## PROBLEM
Your response should contain every line from the data below that holds the string "addIndexOp".

[Dataset entries]
▶

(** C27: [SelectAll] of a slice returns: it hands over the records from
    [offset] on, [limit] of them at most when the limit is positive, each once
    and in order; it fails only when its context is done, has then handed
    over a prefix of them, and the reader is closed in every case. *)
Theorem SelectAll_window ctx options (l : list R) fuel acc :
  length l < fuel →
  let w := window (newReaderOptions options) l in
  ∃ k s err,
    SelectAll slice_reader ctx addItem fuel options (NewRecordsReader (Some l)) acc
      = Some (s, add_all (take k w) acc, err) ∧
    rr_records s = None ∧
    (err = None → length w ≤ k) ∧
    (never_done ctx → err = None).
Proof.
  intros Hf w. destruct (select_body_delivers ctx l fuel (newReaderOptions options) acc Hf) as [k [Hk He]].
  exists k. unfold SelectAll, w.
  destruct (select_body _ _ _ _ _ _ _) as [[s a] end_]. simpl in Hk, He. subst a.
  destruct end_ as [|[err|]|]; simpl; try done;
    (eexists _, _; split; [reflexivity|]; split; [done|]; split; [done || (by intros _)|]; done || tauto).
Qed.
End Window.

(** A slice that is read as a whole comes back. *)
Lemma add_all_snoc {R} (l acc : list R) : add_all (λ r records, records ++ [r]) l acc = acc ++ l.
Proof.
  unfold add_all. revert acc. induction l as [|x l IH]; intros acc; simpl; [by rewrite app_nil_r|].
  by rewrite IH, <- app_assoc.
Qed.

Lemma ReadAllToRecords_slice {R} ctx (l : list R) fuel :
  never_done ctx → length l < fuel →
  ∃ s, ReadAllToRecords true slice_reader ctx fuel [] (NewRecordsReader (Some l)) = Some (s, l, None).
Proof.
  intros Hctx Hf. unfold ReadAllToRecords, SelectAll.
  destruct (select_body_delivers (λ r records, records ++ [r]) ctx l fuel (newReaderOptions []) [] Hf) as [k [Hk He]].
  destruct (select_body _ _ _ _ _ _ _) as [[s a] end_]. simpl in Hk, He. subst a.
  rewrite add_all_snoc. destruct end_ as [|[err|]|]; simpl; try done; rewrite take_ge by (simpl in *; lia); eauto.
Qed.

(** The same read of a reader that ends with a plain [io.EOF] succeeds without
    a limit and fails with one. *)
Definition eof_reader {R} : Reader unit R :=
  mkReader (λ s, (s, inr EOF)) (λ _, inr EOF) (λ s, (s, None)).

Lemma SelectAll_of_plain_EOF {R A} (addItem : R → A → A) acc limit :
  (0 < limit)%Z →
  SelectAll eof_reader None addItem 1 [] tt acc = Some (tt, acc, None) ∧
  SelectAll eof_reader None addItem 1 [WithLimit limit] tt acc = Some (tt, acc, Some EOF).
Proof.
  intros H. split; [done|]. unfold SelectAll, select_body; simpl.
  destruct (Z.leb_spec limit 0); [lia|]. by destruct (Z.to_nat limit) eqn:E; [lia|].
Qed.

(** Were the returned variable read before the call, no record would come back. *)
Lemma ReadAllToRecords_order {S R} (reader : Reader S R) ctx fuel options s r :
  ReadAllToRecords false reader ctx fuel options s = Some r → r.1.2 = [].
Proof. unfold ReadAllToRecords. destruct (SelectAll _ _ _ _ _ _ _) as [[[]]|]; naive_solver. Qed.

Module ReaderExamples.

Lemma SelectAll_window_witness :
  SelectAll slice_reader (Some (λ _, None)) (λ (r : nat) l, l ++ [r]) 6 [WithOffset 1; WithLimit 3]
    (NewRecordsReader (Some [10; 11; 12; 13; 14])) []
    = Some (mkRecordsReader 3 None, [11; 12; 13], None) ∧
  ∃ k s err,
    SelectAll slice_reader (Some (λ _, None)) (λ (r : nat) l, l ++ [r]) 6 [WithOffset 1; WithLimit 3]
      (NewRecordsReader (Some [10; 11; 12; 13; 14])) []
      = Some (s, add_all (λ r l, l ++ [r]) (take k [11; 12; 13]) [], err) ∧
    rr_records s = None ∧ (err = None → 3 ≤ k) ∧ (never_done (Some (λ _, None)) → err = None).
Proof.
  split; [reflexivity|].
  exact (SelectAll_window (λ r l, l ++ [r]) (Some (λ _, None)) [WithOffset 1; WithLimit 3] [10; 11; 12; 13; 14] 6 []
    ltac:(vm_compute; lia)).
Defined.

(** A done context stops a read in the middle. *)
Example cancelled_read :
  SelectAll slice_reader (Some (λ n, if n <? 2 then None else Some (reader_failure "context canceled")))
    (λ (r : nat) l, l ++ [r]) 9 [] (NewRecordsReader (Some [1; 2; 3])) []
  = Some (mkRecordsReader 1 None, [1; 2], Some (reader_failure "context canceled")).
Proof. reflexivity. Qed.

◀
▶

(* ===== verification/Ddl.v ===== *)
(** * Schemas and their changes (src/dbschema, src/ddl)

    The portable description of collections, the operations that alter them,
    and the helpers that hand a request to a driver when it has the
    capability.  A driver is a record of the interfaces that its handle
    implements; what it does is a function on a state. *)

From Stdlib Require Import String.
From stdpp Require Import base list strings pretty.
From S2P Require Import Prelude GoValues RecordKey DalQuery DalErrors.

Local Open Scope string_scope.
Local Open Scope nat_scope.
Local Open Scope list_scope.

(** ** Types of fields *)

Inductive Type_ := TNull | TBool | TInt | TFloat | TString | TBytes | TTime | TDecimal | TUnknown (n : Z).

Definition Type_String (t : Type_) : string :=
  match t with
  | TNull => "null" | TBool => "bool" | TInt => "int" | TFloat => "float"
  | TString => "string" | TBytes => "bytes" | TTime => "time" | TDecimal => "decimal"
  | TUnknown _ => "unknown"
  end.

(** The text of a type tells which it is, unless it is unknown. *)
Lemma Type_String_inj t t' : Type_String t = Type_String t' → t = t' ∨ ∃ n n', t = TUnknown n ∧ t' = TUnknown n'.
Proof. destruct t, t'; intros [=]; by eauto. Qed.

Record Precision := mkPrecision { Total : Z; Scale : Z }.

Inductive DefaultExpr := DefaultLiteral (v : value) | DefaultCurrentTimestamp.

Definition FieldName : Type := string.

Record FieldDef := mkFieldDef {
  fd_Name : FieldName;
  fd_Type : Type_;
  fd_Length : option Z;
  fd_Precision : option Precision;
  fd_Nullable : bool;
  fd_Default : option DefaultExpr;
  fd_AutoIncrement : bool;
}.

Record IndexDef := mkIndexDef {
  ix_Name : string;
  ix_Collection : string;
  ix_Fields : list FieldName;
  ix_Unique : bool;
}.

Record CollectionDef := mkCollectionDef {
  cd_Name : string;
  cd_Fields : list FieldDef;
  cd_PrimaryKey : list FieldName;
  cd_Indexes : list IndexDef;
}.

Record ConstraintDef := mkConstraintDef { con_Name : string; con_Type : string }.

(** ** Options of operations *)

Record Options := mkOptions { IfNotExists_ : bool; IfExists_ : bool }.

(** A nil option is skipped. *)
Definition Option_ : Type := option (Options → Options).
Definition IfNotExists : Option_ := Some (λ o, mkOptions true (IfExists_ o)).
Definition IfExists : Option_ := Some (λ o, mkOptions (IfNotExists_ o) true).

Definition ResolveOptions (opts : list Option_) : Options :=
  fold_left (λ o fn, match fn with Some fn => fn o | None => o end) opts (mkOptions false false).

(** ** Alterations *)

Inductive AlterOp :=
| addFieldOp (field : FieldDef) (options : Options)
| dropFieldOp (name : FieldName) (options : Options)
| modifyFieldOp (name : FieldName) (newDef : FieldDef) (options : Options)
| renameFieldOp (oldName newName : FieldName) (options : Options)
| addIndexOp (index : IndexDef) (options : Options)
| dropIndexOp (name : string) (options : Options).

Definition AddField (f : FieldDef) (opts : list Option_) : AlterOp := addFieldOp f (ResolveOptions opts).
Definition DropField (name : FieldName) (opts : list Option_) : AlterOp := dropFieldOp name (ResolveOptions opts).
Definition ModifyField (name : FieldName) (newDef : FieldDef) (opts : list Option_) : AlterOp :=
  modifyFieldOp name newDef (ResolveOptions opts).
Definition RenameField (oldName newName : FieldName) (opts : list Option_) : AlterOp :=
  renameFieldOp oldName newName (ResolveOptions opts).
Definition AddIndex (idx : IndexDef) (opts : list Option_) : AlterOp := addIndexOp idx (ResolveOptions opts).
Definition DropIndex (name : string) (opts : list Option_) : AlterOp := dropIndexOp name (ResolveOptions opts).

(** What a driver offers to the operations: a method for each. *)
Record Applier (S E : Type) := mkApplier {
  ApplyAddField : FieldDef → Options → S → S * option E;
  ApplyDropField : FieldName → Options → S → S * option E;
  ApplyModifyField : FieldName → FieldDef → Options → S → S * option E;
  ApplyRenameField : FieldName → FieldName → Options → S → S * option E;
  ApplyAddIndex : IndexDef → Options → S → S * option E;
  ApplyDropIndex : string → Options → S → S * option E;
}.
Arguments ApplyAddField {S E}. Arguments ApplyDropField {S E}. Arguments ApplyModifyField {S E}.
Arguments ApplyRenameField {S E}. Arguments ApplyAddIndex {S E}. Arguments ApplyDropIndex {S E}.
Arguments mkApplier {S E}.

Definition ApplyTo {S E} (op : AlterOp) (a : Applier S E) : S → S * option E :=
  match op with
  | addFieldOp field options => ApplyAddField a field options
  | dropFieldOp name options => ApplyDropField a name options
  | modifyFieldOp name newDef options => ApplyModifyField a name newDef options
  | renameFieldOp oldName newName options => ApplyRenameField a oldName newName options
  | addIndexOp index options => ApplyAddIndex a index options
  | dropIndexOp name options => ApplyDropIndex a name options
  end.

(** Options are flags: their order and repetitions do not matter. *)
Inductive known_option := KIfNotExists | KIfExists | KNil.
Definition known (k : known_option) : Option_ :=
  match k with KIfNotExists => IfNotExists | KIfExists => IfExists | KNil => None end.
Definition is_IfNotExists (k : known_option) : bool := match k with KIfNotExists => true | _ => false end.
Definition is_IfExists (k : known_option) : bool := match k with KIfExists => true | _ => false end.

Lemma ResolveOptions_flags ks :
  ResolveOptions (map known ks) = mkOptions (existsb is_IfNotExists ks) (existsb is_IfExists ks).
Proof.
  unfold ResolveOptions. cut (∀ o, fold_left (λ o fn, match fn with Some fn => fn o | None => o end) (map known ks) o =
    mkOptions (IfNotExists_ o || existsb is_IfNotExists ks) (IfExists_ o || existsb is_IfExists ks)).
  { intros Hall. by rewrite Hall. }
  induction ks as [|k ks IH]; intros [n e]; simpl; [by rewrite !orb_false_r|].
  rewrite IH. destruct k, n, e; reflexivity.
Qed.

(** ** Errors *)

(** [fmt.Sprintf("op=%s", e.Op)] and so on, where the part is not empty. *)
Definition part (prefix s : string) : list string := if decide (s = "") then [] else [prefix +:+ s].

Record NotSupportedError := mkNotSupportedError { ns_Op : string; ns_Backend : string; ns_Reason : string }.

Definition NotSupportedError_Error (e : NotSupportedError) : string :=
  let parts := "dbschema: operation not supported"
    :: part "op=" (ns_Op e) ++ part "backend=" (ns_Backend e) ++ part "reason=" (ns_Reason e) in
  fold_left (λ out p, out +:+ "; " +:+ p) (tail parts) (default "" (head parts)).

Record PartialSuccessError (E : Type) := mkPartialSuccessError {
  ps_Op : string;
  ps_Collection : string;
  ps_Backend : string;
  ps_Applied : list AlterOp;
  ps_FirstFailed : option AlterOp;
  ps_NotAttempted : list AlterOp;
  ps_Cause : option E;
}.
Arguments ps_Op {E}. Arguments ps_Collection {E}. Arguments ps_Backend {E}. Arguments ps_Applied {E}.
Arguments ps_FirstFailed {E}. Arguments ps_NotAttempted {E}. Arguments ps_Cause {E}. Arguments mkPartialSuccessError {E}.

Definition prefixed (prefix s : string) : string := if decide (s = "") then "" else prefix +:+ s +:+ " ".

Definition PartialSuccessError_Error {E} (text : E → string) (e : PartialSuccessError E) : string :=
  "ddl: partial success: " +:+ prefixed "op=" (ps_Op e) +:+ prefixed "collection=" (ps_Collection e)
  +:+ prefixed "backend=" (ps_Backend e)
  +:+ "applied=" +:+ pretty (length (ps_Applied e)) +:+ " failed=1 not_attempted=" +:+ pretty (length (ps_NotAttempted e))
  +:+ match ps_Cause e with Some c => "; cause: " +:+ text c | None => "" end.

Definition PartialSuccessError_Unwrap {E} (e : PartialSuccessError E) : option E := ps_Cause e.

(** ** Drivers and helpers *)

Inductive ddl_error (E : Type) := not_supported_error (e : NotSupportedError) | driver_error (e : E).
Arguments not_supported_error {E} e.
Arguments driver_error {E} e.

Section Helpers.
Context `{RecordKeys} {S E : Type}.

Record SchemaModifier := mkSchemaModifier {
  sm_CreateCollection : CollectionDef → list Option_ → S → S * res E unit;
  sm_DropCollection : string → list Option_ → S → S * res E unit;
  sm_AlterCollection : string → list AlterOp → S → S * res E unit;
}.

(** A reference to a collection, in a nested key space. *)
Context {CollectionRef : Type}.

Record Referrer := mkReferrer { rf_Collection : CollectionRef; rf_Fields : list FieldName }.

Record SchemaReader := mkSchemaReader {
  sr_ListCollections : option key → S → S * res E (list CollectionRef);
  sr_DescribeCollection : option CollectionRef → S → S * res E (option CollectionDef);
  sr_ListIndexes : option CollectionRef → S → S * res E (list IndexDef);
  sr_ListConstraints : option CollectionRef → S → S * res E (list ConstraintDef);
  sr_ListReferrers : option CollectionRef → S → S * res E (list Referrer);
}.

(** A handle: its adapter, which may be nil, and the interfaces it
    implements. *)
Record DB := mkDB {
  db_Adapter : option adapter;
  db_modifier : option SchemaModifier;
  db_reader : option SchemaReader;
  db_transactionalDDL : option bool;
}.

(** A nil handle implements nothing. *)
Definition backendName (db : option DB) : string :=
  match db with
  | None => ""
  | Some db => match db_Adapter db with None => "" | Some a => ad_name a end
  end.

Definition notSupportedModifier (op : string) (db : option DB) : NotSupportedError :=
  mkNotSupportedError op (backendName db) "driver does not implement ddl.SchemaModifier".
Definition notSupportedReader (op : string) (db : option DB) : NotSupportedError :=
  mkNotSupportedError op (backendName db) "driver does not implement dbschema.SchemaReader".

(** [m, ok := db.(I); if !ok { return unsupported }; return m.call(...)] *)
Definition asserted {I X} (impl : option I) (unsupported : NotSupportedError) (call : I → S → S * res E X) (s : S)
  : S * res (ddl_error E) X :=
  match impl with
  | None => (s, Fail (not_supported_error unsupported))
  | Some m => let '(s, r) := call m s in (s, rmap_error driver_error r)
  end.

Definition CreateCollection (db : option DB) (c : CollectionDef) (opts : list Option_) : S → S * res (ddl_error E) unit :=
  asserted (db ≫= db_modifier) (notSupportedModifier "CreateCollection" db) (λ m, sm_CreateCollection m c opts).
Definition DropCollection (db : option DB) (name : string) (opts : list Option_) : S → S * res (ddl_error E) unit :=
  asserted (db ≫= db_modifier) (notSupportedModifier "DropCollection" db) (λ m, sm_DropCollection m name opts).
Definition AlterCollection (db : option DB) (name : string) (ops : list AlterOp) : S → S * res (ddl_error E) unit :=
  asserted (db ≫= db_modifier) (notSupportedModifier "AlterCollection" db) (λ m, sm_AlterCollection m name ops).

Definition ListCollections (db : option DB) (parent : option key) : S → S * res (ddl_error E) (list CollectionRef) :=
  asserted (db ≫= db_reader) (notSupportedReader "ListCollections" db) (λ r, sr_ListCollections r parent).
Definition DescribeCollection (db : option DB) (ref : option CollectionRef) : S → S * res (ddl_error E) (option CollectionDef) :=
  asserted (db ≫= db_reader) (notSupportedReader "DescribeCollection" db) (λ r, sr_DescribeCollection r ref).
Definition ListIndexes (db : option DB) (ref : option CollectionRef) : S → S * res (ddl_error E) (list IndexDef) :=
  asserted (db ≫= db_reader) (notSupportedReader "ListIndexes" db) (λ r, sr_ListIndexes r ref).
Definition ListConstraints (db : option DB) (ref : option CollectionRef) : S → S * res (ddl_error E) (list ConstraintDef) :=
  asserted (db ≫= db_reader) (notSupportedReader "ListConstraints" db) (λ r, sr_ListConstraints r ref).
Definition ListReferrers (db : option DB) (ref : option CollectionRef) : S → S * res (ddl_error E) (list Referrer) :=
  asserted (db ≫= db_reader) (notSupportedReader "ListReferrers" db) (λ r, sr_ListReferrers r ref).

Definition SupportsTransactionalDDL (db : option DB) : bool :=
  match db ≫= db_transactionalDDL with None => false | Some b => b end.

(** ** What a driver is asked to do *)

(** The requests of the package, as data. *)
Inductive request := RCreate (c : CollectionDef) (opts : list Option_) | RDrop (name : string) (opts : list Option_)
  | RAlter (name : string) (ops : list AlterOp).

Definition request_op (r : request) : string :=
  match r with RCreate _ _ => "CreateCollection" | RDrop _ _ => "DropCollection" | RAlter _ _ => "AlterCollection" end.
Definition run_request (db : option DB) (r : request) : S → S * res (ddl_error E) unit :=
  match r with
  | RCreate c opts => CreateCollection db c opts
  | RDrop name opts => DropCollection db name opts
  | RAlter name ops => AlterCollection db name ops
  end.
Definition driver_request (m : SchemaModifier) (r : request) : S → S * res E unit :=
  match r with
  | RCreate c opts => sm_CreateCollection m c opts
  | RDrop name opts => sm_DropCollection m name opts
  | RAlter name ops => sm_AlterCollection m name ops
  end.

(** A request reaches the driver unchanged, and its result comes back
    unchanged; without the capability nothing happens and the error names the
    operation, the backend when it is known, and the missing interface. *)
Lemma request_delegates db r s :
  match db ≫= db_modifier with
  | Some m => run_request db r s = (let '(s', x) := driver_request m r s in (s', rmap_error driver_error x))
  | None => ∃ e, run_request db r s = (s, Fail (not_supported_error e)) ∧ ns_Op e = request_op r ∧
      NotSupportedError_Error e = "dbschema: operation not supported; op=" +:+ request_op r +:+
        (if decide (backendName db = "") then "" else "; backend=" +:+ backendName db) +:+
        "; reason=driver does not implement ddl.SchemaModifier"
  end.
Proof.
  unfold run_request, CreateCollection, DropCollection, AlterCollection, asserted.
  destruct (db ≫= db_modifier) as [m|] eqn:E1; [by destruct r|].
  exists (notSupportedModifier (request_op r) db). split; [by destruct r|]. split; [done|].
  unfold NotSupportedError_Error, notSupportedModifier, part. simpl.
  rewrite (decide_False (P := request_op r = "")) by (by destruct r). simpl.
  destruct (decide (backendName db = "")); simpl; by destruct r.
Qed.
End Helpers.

◀
▶

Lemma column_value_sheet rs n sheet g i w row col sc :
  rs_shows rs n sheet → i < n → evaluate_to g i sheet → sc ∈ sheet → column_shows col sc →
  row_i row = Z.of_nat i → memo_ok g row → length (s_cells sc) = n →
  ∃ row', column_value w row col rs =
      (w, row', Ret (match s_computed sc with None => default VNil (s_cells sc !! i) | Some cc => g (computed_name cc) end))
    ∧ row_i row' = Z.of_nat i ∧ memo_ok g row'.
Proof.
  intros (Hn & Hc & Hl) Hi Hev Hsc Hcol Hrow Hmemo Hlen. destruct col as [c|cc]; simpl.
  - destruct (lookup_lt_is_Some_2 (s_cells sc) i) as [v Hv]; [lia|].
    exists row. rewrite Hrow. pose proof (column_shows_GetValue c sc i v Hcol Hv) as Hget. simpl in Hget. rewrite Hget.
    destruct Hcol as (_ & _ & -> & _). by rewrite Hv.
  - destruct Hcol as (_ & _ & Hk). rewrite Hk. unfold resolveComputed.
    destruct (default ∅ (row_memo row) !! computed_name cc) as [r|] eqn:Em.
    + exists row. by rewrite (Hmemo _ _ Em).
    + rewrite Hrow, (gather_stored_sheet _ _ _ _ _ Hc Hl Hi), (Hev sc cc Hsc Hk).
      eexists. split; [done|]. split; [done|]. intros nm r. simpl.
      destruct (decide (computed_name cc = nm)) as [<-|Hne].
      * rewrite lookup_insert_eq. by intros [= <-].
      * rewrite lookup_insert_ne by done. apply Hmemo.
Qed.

◀

## SOLUTION TO THE EXERCISE
| addIndexOp (index : IndexDef) (options : Options)
Definition AddIndex (idx : IndexDef) (opts : list Option_) : AlterOp := addIndexOp idx (ResolveOptions opts).
  | addIndexOp index options => ApplyAddIndex a index options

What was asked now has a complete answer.